• _WORK TO COMPLETE_
Each line of the records containing "Conditions" is to be copied out and returned.

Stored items
(* ===== verification/TaskMutation.v ===== *)
(** The shared steps of the Task reconciler
    ([src/app/core/tasks/app-task-reconciler.ts]): touching a Task, finishing an
    attempt, linking and unlinking Conditions, deciding whether a Task can run,
    and the exact write set of a change.

    The reconciler reads a bounded Task tree from the store, changes it in
    place and commits what it changed.  A change in place is a function from
    the tree to the tree; a commit is a step of the store monad [M].  The clock
    is an argument [now] in milliseconds, read once per operation. *)
From S2P Require Import Prelude Json TaskState TaskTree Transaction ResourceStore StoreInvariant StoreCommit Snapshot.
From S2P Require Import Context Approval Conditions Records Time TaskInputs TaskEvents TaskIntent.

Module TaskMutation.
Import ResourceStore TaskTree TaskInputs TaskEvents TaskIntent Time.

(** ** The reconciler's context *)

Inductive FailureLimit : Type := unlimited | limited (n : number).

Record AppTaskContext : Type := mkTaskContext {
  cx_appDir : string;
  cx_projectDir : string;
  cx_agent : string;
  cx_maxConcurrent : number;
  cx_maxConsecutiveFailures : option FailureLimit }.

Definition appTaskContext (appDir projectDir agent : string) (maxConcurrent : number)
    (maxConsecutiveFailures : option FailureLimit) : res AppTaskContext :=
  if negb (nonblank agent) then Throw "Task reconciliation requires a default agent"
  else match maxConsecutiveFailures with
       | Some (limited n) =>
           if negb (isSafeInteger n) || number_leb n (num 0)
           then Throw "Task maxConsecutiveFailures must be a positive safe integer or unlimited"
           else Ok (mkTaskContext appDir projectDir (trim agent) maxConcurrent maxConsecutiveFailures)
       | _ => Ok (mkTaskContext appDir projectDir (trim agent) maxConcurrent maxConsecutiveFailures)
       end.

• _EXERCISE OUTPUT_
    attempt, linking and unlinking Conditions, deciding whether a Task can run,
From S2P Require Import Context Approval Conditions Records Time TaskInputs TaskEvents TaskIntent.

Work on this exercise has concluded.